• **EXTRACTED INFORMATION**:
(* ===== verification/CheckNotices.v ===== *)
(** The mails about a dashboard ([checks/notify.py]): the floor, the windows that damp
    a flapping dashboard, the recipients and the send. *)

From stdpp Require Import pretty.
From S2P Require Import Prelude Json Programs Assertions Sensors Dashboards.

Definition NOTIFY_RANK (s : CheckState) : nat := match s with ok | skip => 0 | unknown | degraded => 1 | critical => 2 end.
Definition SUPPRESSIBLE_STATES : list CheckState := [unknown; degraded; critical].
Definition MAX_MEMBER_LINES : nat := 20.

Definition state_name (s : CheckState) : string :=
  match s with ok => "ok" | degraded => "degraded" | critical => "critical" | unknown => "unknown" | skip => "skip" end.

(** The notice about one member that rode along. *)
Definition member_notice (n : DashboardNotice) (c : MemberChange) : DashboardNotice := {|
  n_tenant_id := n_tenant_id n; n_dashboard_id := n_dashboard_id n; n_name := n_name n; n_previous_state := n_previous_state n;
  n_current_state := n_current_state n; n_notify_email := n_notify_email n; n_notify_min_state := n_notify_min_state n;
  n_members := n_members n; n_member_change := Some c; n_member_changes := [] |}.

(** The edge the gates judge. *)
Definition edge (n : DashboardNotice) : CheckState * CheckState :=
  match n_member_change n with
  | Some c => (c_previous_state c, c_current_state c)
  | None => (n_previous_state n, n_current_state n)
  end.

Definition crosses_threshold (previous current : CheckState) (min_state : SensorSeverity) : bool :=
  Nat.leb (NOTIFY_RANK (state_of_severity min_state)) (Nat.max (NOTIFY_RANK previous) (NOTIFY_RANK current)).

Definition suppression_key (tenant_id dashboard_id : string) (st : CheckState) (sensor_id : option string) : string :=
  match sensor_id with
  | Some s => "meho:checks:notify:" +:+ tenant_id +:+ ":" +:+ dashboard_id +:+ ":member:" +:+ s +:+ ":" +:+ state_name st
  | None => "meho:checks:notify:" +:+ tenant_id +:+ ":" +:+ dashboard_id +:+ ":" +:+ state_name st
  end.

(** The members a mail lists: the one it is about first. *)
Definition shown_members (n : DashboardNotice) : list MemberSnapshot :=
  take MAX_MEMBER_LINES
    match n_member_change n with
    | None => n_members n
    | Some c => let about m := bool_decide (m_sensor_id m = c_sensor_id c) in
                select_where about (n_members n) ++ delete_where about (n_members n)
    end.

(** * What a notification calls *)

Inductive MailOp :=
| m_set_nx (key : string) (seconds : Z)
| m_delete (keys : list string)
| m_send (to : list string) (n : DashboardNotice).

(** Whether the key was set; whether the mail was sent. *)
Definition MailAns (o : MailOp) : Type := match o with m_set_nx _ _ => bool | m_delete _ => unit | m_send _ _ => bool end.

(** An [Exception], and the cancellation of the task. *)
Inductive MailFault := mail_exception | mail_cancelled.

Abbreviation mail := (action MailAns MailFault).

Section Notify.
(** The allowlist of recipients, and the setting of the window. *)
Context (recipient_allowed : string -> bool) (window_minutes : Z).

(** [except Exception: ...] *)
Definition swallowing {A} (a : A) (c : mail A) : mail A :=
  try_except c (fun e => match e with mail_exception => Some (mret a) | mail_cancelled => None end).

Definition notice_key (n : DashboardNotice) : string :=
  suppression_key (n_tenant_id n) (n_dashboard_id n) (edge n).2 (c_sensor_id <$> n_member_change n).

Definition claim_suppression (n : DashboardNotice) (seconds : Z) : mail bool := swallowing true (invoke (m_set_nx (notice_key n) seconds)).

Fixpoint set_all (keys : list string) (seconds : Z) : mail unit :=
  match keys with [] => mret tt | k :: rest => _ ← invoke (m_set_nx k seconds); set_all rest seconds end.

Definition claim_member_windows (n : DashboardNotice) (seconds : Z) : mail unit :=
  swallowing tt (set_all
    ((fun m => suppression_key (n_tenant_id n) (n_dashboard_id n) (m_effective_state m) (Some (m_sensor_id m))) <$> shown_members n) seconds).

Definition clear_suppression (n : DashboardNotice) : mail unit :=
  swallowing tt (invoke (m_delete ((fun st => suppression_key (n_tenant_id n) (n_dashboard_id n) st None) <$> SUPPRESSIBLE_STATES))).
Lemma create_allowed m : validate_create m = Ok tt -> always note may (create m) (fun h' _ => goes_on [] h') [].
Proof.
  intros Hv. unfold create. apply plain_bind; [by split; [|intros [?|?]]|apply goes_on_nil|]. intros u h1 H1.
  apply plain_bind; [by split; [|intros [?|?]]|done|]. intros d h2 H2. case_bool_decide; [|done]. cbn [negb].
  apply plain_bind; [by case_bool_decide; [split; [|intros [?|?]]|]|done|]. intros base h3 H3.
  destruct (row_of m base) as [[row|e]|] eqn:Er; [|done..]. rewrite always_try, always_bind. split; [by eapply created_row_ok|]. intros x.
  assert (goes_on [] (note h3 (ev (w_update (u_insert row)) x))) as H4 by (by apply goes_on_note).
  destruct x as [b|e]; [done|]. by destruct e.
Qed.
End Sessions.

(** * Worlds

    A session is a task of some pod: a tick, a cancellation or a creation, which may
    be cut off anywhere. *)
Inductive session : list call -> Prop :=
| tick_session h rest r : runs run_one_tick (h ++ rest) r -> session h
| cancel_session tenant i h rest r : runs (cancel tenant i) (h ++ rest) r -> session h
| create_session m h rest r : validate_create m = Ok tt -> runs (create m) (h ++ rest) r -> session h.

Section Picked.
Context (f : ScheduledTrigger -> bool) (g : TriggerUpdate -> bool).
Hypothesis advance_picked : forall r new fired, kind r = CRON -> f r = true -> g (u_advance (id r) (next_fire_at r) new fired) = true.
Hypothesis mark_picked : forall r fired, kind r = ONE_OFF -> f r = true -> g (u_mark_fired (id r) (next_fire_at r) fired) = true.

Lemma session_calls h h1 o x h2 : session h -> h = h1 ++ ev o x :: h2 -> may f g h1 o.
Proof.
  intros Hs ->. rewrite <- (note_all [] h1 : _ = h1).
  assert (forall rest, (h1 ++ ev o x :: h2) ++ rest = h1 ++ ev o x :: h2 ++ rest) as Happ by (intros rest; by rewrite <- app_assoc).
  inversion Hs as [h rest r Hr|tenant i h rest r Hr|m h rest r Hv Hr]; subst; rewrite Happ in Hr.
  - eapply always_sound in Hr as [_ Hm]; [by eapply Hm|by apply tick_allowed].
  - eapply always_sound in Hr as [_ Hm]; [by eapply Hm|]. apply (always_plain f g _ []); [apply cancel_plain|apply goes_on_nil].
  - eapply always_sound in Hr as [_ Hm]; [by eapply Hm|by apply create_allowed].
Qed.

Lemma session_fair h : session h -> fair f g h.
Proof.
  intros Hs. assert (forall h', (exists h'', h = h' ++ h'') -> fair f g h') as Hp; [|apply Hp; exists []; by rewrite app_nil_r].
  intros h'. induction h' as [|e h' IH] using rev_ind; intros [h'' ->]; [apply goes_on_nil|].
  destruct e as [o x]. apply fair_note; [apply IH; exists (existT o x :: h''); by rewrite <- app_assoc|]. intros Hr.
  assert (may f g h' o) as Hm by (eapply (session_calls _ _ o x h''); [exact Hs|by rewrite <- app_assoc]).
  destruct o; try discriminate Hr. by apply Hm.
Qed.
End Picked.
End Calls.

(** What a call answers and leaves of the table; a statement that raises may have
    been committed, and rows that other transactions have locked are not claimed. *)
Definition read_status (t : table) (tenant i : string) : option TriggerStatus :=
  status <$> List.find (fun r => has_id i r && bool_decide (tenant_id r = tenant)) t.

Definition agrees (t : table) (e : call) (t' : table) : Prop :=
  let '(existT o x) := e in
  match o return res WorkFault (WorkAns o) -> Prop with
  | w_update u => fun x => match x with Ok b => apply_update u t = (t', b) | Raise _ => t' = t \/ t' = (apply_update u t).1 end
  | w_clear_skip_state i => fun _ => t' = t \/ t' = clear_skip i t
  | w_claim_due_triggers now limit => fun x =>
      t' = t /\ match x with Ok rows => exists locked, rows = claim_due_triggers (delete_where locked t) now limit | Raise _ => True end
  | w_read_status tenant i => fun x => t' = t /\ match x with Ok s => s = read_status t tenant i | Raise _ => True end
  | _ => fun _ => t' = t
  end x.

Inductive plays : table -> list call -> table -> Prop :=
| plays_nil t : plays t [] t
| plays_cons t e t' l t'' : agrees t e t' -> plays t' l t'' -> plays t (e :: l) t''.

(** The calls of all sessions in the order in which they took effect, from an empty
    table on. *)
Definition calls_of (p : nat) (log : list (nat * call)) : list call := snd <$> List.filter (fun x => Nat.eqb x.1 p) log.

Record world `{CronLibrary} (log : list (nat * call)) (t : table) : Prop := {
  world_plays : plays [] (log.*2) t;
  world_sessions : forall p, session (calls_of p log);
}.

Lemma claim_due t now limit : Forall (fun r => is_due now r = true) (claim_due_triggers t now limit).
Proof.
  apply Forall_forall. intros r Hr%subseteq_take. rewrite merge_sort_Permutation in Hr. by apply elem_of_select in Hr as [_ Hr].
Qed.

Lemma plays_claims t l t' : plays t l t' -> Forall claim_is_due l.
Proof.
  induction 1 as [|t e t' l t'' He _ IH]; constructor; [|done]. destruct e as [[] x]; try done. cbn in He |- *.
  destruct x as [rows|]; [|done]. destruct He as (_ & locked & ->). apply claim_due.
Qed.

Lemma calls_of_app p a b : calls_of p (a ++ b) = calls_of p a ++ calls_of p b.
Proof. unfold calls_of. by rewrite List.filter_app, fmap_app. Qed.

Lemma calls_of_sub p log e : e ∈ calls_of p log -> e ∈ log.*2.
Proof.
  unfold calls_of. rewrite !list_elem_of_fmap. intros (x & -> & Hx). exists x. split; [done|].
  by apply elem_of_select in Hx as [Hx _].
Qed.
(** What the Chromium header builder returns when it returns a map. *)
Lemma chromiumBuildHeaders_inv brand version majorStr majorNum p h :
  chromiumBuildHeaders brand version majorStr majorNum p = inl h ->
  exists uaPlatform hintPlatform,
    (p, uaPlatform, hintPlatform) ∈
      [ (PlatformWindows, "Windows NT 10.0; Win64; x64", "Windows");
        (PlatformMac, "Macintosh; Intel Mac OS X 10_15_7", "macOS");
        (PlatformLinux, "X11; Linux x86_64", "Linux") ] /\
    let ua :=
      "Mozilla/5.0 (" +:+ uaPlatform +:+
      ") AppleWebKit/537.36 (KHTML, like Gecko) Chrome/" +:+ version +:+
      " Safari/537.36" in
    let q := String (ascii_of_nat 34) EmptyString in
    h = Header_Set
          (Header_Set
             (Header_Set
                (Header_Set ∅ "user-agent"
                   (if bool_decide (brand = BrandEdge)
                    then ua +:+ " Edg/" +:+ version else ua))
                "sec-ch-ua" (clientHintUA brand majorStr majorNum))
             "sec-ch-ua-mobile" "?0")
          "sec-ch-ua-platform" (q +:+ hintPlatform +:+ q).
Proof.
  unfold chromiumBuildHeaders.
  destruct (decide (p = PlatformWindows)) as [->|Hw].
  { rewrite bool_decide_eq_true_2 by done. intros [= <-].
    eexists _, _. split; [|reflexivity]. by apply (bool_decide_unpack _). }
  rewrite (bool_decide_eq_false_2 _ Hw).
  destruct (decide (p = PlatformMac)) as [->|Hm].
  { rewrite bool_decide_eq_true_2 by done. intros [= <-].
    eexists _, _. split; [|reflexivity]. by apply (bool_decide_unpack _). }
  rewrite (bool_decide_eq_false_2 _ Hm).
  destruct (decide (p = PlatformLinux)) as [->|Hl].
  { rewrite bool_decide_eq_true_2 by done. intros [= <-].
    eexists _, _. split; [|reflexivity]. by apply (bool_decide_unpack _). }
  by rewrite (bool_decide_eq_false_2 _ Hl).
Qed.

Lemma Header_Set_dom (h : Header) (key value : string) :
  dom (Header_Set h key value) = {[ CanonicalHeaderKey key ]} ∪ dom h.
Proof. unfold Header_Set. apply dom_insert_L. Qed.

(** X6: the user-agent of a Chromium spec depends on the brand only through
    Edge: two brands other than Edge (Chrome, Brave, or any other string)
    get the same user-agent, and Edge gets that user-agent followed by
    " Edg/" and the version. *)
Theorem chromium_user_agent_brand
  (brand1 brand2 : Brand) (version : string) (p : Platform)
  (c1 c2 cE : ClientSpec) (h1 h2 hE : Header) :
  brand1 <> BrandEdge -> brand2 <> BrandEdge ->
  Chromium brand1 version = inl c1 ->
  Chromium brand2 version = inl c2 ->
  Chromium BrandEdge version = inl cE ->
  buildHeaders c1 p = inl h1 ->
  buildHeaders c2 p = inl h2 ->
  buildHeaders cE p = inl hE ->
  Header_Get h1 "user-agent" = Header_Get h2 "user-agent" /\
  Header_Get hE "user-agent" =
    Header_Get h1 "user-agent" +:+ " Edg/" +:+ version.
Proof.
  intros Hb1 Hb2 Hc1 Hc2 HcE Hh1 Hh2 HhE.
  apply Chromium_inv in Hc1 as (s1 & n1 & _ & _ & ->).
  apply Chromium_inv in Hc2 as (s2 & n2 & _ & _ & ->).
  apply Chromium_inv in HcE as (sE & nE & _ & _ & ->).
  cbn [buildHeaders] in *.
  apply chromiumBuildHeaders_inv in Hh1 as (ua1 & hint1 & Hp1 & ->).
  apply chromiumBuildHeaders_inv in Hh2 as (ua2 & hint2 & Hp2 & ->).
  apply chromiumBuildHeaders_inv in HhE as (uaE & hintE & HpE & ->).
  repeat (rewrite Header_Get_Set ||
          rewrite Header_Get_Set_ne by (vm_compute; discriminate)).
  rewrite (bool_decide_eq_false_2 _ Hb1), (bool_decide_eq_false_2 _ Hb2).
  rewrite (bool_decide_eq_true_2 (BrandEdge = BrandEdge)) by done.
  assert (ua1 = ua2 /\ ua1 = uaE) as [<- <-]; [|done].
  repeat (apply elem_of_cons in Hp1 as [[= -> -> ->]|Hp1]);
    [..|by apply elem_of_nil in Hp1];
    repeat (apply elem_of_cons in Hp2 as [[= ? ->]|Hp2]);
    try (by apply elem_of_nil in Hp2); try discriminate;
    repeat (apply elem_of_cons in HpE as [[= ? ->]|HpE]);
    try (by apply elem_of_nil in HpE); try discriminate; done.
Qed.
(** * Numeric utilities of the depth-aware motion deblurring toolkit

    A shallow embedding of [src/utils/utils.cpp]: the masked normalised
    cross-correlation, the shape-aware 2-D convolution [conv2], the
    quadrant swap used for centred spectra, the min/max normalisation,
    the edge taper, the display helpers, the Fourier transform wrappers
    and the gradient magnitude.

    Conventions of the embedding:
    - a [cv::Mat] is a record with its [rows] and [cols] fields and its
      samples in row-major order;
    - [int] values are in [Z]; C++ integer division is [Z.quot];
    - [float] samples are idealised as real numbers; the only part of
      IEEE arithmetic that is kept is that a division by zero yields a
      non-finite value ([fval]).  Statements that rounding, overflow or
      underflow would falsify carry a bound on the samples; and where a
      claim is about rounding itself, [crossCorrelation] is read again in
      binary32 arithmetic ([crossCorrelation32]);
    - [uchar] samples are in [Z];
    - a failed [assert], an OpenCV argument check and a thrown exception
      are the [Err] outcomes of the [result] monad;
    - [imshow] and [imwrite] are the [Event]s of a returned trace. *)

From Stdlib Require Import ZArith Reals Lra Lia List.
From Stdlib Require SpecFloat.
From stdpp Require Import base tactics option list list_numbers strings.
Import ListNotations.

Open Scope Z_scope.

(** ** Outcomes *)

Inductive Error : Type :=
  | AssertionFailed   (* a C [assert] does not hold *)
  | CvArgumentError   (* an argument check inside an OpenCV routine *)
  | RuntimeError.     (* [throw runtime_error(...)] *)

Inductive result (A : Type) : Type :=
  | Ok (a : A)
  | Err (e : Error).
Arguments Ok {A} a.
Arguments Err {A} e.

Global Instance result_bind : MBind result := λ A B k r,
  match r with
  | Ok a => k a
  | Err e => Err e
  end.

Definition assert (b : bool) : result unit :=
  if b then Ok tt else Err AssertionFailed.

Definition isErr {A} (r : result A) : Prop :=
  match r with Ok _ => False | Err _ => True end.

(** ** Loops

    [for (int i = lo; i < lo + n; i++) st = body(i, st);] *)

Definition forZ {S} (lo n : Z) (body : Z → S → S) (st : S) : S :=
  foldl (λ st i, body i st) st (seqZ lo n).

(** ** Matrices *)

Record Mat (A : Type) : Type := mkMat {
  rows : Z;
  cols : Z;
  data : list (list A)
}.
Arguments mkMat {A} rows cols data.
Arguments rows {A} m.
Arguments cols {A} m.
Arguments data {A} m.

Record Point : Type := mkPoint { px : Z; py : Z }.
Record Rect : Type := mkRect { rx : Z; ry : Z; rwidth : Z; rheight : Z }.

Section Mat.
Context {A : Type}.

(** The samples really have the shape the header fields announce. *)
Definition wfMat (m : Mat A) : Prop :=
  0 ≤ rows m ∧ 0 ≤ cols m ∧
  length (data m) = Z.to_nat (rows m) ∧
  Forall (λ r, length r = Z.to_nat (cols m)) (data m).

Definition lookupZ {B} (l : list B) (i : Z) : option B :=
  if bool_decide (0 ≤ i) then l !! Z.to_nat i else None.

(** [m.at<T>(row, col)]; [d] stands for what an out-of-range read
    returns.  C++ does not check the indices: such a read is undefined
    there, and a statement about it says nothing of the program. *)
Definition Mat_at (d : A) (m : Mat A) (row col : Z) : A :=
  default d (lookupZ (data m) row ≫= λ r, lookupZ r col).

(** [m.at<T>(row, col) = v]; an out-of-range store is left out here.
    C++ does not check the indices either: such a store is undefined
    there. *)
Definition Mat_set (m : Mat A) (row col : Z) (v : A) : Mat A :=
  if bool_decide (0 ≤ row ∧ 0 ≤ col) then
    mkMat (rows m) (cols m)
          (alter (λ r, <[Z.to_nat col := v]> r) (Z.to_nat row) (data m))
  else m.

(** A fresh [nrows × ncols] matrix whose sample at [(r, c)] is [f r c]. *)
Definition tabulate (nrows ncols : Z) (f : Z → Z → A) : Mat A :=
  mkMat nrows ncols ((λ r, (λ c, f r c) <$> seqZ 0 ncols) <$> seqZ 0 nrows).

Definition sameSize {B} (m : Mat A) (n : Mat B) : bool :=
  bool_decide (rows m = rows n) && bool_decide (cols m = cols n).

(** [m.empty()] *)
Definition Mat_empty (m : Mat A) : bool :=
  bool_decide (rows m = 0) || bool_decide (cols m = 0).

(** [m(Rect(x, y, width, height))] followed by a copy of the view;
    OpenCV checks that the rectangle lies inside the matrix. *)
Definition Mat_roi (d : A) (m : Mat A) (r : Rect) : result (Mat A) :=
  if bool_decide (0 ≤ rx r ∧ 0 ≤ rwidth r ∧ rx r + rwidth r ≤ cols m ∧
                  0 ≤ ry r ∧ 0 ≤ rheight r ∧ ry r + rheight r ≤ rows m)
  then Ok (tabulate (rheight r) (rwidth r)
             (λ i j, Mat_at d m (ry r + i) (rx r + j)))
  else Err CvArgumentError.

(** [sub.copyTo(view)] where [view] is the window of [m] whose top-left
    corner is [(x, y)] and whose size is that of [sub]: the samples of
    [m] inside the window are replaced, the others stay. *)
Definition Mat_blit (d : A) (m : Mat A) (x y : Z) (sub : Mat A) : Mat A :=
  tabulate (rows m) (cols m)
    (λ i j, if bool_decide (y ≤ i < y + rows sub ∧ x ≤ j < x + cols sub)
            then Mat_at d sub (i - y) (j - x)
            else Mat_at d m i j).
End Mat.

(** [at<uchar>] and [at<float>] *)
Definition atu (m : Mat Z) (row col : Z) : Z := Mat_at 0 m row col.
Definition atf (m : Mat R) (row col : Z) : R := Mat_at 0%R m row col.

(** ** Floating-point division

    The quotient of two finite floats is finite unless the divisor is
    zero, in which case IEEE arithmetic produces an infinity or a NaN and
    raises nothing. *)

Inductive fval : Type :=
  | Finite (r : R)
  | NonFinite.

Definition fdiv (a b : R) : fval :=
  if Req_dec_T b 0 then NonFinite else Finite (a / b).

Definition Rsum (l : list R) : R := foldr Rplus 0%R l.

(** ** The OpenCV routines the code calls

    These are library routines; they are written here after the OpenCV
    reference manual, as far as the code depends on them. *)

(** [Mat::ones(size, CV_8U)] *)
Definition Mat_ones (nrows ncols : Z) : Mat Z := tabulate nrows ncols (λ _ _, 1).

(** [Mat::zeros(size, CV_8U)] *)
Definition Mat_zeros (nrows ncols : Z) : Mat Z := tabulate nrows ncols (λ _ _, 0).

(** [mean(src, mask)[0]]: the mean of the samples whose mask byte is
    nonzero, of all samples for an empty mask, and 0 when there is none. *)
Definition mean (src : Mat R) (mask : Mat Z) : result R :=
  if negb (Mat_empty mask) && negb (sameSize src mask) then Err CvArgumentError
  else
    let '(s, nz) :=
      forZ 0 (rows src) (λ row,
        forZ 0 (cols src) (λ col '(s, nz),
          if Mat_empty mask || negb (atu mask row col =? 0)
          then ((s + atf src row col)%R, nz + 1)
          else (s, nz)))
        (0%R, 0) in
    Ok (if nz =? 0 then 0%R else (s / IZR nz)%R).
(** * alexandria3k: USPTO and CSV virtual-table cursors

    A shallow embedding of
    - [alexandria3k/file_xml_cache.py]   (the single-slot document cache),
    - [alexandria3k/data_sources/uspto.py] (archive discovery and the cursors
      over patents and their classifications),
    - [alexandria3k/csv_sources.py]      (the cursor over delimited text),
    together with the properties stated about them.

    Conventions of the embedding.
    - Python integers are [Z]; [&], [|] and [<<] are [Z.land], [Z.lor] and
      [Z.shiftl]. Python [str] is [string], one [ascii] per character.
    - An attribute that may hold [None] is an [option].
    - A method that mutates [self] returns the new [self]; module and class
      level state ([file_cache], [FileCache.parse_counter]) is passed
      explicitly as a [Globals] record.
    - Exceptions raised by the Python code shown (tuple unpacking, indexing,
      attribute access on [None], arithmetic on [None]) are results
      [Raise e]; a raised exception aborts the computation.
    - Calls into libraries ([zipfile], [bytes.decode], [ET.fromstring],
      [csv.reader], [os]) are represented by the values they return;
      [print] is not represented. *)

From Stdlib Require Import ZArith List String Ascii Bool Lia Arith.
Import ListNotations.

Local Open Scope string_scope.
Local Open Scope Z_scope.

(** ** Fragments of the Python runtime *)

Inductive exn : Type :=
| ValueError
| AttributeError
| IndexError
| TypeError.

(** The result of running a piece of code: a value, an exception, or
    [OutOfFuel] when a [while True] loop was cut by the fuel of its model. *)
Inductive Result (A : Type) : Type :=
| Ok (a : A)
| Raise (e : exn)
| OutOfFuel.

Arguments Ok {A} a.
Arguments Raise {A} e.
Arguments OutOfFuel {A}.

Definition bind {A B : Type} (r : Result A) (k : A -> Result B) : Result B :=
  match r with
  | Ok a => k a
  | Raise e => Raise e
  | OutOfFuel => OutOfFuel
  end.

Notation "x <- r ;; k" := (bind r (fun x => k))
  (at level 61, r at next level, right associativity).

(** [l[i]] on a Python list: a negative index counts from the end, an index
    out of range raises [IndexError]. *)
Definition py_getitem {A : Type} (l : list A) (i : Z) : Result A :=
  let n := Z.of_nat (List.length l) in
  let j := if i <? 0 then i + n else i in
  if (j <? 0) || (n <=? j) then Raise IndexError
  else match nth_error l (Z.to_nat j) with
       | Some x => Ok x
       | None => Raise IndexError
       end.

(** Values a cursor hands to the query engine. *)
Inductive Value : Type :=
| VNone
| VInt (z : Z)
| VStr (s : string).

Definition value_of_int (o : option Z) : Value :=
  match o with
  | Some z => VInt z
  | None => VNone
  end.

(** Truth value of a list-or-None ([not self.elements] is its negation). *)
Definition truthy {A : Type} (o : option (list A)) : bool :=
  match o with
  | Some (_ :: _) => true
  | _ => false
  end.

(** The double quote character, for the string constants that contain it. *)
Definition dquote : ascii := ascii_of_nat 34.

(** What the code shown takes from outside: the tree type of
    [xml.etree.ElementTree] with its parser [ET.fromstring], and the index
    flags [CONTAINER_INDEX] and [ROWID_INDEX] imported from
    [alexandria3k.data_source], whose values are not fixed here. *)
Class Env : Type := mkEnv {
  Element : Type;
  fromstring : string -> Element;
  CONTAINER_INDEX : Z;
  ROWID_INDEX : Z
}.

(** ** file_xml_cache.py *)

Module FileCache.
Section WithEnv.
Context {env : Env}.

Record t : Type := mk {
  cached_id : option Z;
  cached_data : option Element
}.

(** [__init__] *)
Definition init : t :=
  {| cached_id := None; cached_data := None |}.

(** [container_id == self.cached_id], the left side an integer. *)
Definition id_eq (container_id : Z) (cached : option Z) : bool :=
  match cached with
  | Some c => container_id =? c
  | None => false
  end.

• **WHAT YOU NEED TO DO**:
A verbatim transcription is needed of the lines above, starting at the line with "(p, uaPlatform, hintPlatform) ∈" and ending at the line with "hintPlatform +:+ q).", both included, and of nothing else.

• **EXERCISE RESULT**:
    (p, uaPlatform, hintPlatform) ∈
      [ (PlatformWindows, "Windows NT 10.0; Win64; x64", "Windows");
        (PlatformMac, "Macintosh; Intel Mac OS X 10_15_7", "macOS");
        (PlatformLinux, "X11; Linux x86_64", "Linux") ] /\
    let ua :=
      "Mozilla/5.0 (" +:+ uaPlatform +:+
      ") AppleWebKit/537.36 (KHTML, like Gecko) Chrome/" +:+ version +:+
      " Safari/537.36" in
    let q := String (ascii_of_nat 34) EmptyString in
    h = Header_Set
          (Header_Set
             (Header_Set
                (Header_Set ∅ "user-agent"
                   (if bool_decide (brand = BrandEdge)
                    then ua +:+ " Edg/" +:+ version else ua))
                "sec-ch-ua" (clientHintUA brand majorStr majorNum))
             "sec-ch-ua-mobile" "?0")
          "sec-ch-ua-platform" (q +:+ hintPlatform +:+ q).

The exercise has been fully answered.